Stored data:
■ ■ ■ ■ ■ ■ ■

(** C8. A build in which [build] returns and both docker processes
    return 0, started at a date and time the clock gives, returns
    [org/name:latest].  It has run [docker build -t org/name:<stamp>] and
    then, in the world this left, [docker tag org/name:<stamp>
    org/name:latest]; [<stamp>] has the format YYYY.MM.DD.HHMMSS and read
    back it is the wall clock at the start.  The stamped reference is a
    different reference, which names the same image as the latest one. *)
Theorem build_latest_and_timestamp (config : Config.t) (args : Namespace.t)
        (w w' : World) (latest : string) (t : list event) :
  build config args w = (Ok latest, w', t) ->
  Forall (fun p => snd p = 0%Z) (spawned t) ->
  valid_datetime (clock w) ->
  let name := Config.docker_hub_org config ++ "/" ++ Namespace.image_name args in
  exists stamp w1,
    let stamped := name ++ ":" ++ stamp in
    let build_argv :=
      ["docker"; "build"; "-t"; stamped; Namespace.dockerfile args] in
    let tag_argv := ["docker"; "tag"; stamped; latest] in
    latest = name ++ ":latest" /\
    has_format "YYYY.MM.DD.HHMMSS" stamp = true /\
    parse_timestamp stamp = Some (clock w) /\
    stamped <> latest /\
    spawn build_argv w = (0%Z, w1) /\
    spawn tag_argv w1 = (0%Z, w') /\
    t = [Spawned build_argv 0; Spawned tag_argv 0] /\
    image_of w' stamped = image_of w' latest /\
    image_of w' latest <> None.
Proof.
  intros Hbuild Hzero Hvalid name.
  unfold build, build_docker_image_from_dockerfile, get_date_time_stamp in Hbuild.
  fold name in Hbuild. unfold_monad. unfold bind, assert, ret, raise in Hbuild.
  unfold subprocess_run, datetime_now in Hbuild.
  destruct (str_contains "/" (Namespace.image_name args)); [discriminate|].
  destruct (str_contains ":" name); [discriminate|].
  destruct (Nat.eqb (str_count "/" name) 1); [|discriminate].
  simpl in Hbuild.
  destruct (spawn _ w) as [rc1 w1] eqn:Hrun1.
  destruct (spawn _ w1) as [rc2 w2] eqn:Hrun2.
  injection Hbuild as <- <- <-.
  simpl in Hzero.
  inversion Hzero as [|? ? Hrc1 Hzero']; subst. simpl in Hrc1. subst rc1.
  inversion Hzero' as [|? ? Hrc2 _]; subst. simpl in Hrc2. subst rc2.
  destruct (docker_tag_aliases _ _ _ _ Hrun2) as [Hdst Hsrc].
  pose proof (docker_build_binds _ _ _ _ Hrun1) as Hbound.
  exists (strftime (clock w)), w1. cbv zeta.
  change (":" ++ strftime (clock w)) with (String ":" (strftime (clock w))).
  split; [reflexivity|].
  split; [now apply strftime_format|].
  split; [now apply parse_timestamp_strftime|].
  split.
  { intros Heq. apply append_inj_l in Heq.
    injection Heq as Heq. exact (strftime_not_latest _ Heq). }
  split; [exact Hrun1|]. split; [exact Hrun2|]. split; [reflexivity|].
  split; [now rewrite Hdst, Hsrc|now rewrite Hdst].
Qed.

End Docker.

(** ** The program on the scripted host *)

Lemma scripted_docker_build (ref dockerfile : string) (w w' : Scripted) :
  scripted_spawn ["docker"; "build"; "-t"; ref; dockerfile] w = (0%Z, w') ->
  scripted_image_of w' ref <> None.
Proof.
  unfold scripted_spawn, scripted_image_of.
  destruct (Z.eqb_spec (hd 0%Z (returncodes w)) 0) as [_|Hforced]; simpl.
  - intros H. injection H as <-. simpl. rewrite String.eqb_refl. discriminate.
  - intros H. injection H as H _. contradiction.
Qed.

Lemma scripted_docker_tag (src dst : string) (w w' : Scripted) :
  scripted_spawn ["docker"; "tag"; src; dst] w = (0%Z, w') ->
  scripted_image_of w' dst = scripted_image_of w src /\
  scripted_image_of w' src = scripted_image_of w src.
Proof.
  unfold scripted_spawn, scripted_image_of.
  destruct (Z.eqb_spec (hd 0%Z (returncodes w)) 0) as [_|Hforced]; simpl.
  - destruct (dict_get (images w) src) as [id|] eqn:Hsrc; [|discriminate].
    intros H. injection H as <-. simpl. rewrite String.eqb_refl.
    split; [reflexivity|].
    destruct (String.eqb dst src); [reflexivity|assumption].
  - intros H. injection H as H _. contradiction.
Qed.

Lemma build_latest_and_timestamp_witness :
  let run := build (host := scripted) sample_config (build_args "svc") (script []) in
  exists stamp,
    parse_timestamp stamp = Some noon /\
    "acme/svc:" ++ stamp <> "acme/svc:latest" /\
    snd run
    = [Spawned ["docker"; "build"; "-t"; "acme/svc:" ++ stamp; "./svc"] 0;
       Spawned ["docker"; "tag"; "acme/svc:" ++ stamp; "acme/svc:latest"] 0] /\
    scripted_image_of (snd (fst run)) ("acme/svc:" ++ stamp)
    = scripted_image_of (snd (fst run)) "acme/svc:latest" /\
    scripted_image_of (snd (fst run)) "acme/svc:latest" <> None.
Proof.
  intros run.
  assert (Hzero : Forall (fun p => snd p = 0%Z) (spawned (snd run)))
    by (vm_compute; repeat constructor).
  assert (Hvalid : valid_datetime noon)
    by (unfold valid_datetime; simpl; lia).
  destruct (@build_latest_and_timestamp scripted scripted_image_of
              scripted_docker_build scripted_docker_tag
              sample_config (build_args "svc") (script [])
              (snd (fst run)) "acme/svc:latest" (snd run) eq_refl Hzero Hvalid)
    as (stamp & w1 & _ & _ & Hparse & Hne & _ & _ & Ht & Halias & Hbound).
  exists stamp.
  split; [exact Hparse|]. split; [exact Hne|]. split; [exact Ht|].
  split; [exact Halias|exact Hbound].
Defined.


Lemma deploy_stops_at_first_failure_witness :
  fst (fst (deploy (host := scripted) sample_config
                   (deploy_args "acme/svc:latest" "all")
                   (script [0; 0; 0; 0; 1]%Z)))
  = Raise (command_failed "b.example.org"
                          "docker tag acme/svc:latest svc:latest" 1).
Proof.
  set (args := deploy_args "acme/svc:latest" "all").
  set (w := script [0; 0; 0; 0; 1]%Z).
  set (first := for_each (host := scripted) [node_a]
                  (deploy_docker_image sample_config "acme/svc:latest") w).
  set (second := deploy_docker_image (host := scripted) sample_config
                   "acme/svc:latest" node_b (snd (fst first))).
  destruct (@deploy_stops_at_first_failure scripted sample_config args
              [node_a] [node_c] node_b w (snd (fst first)) (snd (fst second))
              (snd first) (snd second)
              (command_failed "b.example.org"
                              "docker tag acme/svc:latest svc:latest" 1)
              eq_refl eq_refl eq_refl) as [Hrun _].
  rewrite Hrun. reflexivity.
Defined.

(** C1 fails on the code: with two nodes selected and the pull failing on
    the first, the run raises there; the only process spawned is that
    pull, and nothing is run on the second node. *)
Lemma deploy_abandons_later_nodes :
  let run := deploy (host := scripted) sample_config
                    (deploy_args "acme/svc:latest" "nodeA,nodeB")
                    (script [1]%Z) in
  node_list_to_nodes sample_config "nodeA,nodeB" = Ok [node_a; node_b] /\
  fst (fst run) = Raise (command_failed "a.example.org"
                                        "docker pull acme/svc:latest" 1) /\
  argvs (snd run) = [remote_argv sample_config node_a "docker pull acme/svc:latest"] /\
  ~ In (remote_argv sample_config node_b "docker pull acme/svc:latest")
       (argvs (snd run)).
Proof.
  repeat split.
  vm_compute. intros [H|[]]. discriminate H.
Qed.

Lemma unknown_node_fails_fast_witness :
  exists name,
    deploy (host := scripted) sample_config
           (deploy_args "acme/svc:latest" "nodeA,nodeZ") (script [])
    = (Raise (KeyError name), script [], []).
Proof.
  assert (Hex : Exists (fun name => dict_get (Config.tango_nodes sample_config) name = None)
                       (str_split "," "nodeA,nodeZ"))
    by (apply Exists_cons_tl, Exists_cons_hd; reflexivity).
  assert (Hall : "nodeA,nodeZ" <> "all") by discriminate.
  destruct (@unknown_node_fails_fast scripted sample_config
              (deploy_args "acme/svc:latest" "nodeA,nodeZ") (script []) Hall Hex)
    as (_ & name & _ & _ & _ & _ & _ & Hdeploy & _).
  exists name. exact Hdeploy.
Defined.




Lemma build_rejects_slash_witness :
  exists msg,
    build (host := scripted) sample_config (build_args "myorg/myimage") (script [])
    = (Raise (AssertionError msg), script [], []).
Proof.
  destruct (@build_rejects_slash scripted sample_config
              (build_args "myorg/myimage") (script []) eq_refl)
    as (msg & Hbuild & _).
  exists msg. exact Hbuild.
Defined.

Lemma build_exit_code_witness :
  exit_code (host := scripted) sample_config (build_args "myorg/myimage")
            (script []) = 1%Z /\
  exit_code (host := scripted) sample_config (build_args "svc") (script []) = 0%Z.
Proof.
  split.
  - exact (@build_exit_code scripted sample_config (build_args "myorg/myimage")
             (script []) eq_refl).
  - exact (@build_exit_code scripted sample_config (build_args "svc")
             (script []) eq_refl).
Defined.

(** C3 does not hold of the code: the name checks pass, [docker build]
    returns 1 (and so does [docker tag], its source missing), [main]
    returns all the same and the exit code is 0. *)
Lemma failed_build_exits_zero :
  let w := script [1]%Z in
  spawned (snd (main (host := scripted) sample_config (build_args "svc") w))
  = [(["docker"; "build"; "-t"; "acme/svc:2024.03.05.120009"; "./svc"], 1%Z);
     (["docker"; "tag"; "acme/svc:2024.03.05.120009"; "acme/svc:latest"], 1%Z)] /\
  exit_code (host := scripted) sample_config (build_args "svc") w = 0%Z.
Proof.
  split; reflexivity.
Qed.

(** * Further properties of the program *)

Section Further.
Context {host : Host}.

(** ** Loops *)

(** A loop that raises does so at one element, after the body has
    returned on every element before it. *)
Lemma for_each_raises {A} (body : A -> M unit) (l : list A)
      (w w' : World) (t : list event) (e : exn) :
  for_each l body w = (Raise e, w', t) ->
  exists before x after w1 t1 t2,
    l = (before ++ x :: after)%list /\
    for_each before body w = (Ok tt, w1, t1) /\
    body x w1 = (Raise e, w', t2) /\
    t = (t1 ++ t2)%list.
Proof.
  revert w t.
  induction l as [|a l IH]; simpl; intros w t Hrun; [discriminate|].
  unfold bind in Hrun.
  destruct (body a w) as [[[[]|ea] wa] ta] eqn:Ha.
  - destruct (for_each l body wa) as [[r wl] tl] eqn:Hl.
    injection Hrun as -> -> <-.
    destruct (IH wa tl Hl)
      as (before & x & after & w1 & t1 & t2 & -> & Hbefore & Hx & ->).
    exists (a :: before), x, after, w1, (ta ++ t1)%list, t2.
    repeat split; trivial.
    + simpl. unfold bind. now rewrite Ha, Hbefore.
    + now rewrite app_assoc.
  - injection Hrun as <- <- <-.
    exists [], a, l, w, [], ta. repeat split; trivial.
Qed.


(** ** One node *)

Lemma deploy_docker_image_index_error (config : Config.t) (image_name : string)
      (tango_node : TangoNode.t) (w : World) :
  nth_error (str_split "/" image_name) 1 = None ->
  deploy_docker_image config image_name tango_node w
  = (Raise IndexError, w,
     [Printed ("Deploying image " ++ image_name ++ " to " ++
               TangoNode.fqdn tango_node ++ "...")]).
Proof.
  intros Hnone. unfold deploy_docker_image, list_getitem. rewrite Hnone.
  reflexivity.
Qed.


(** ** Splitting *)

Lemma str_split_length (c : ascii) (s : string) :
  List.length (str_split c s) = S (str_count c s).
Proof.
  induction s as [|x s IH]; simpl; [reflexivity|].
  destruct (Ascii.eqb x c); simpl; [now rewrite IH|].
  pose proof (str_split_not_nil c s) as Hnil.
  destruct (str_split c s) as [|tok toks]; [contradiction|exact IH].
Qed.

Lemma str_split_second (c : ascii) (s : string) :
  nth_error (str_split c s) 1 = None <-> str_contains c s = false.
Proof.
  rewrite nth_error_None, str_split_length, <- str_count_0. lia.
Qed.

(** ** Deploying: how a run ends *)

(** X3. An image name without "/" makes the first node's sequence raise
    [IndexError] right after its progress line: no process is spawned. *)
Theorem deploy_image_without_slash (config : Config.t) (args : Namespace.t)
        (tango_node : TangoNode.t) (rest : list TangoNode.t) (w : World) :
  str_contains "/" (Namespace.image_name args) = false ->
  node_list_to_nodes config (Namespace.tango_node args) = Ok (tango_node :: rest) ->
  deploy config args w
  = (Raise IndexError, w,
     [Printed ("Deploying image " ++ Namespace.image_name args ++ " to " ++
               TangoNode.fqdn tango_node ++ "...")]).
Proof.
  intros Hslash Hnodes.
  unfold deploy. unfold bind at 1. unfold lift. rewrite Hnodes.
  simpl for_each. unfold bind at 1.
  rewrite deploy_docker_image_index_error by now apply str_split_second.
  reflexivity.
Qed.



Lemma list_comprehension_raises (config : Config.t) (names : list string)
      (e : exn) :
  list_comprehension (get_tango_node config) names = Raise e ->
  exists name,
    e = KeyError name /\ In name names /\
    dict_get (Config.tango_nodes config) name = None.
Proof.
  induction names as [|x names IH]; simpl; [discriminate|].
  unfold get_tango_node at 1, dict_getitem.
  destruct (dict_get (Config.tango_nodes config) x) eqn:Hx; simpl.
  - destruct (list_comprehension (get_tango_node config) names) as [ys|e'];
      simpl; [discriminate|].
    intros H. injection H as ->.
    destruct (IH eq_refl) as (name & -> & Hin & Hname).
    exists name. auto.
  - intros H. injection H as <-. exists x. auto.
Qed.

■ ■ ■ ■ ■ ■ ■

Description of the task: Print the lines above from the one with "(** ** Loops *)" through the one with "for_each l body w = (Raise e, w', t) ->", both included, exactly as written and nothing more.

Solution to this problem:
(** ** Loops *)

(** A loop that raises does so at one element, after the body has
    returned on every element before it. *)
Lemma for_each_raises {A} (body : A -> M unit) (l : list A)
      (w w' : World) (t : list event) (e : exn) :
  for_each l body w = (Raise e, w', t) ->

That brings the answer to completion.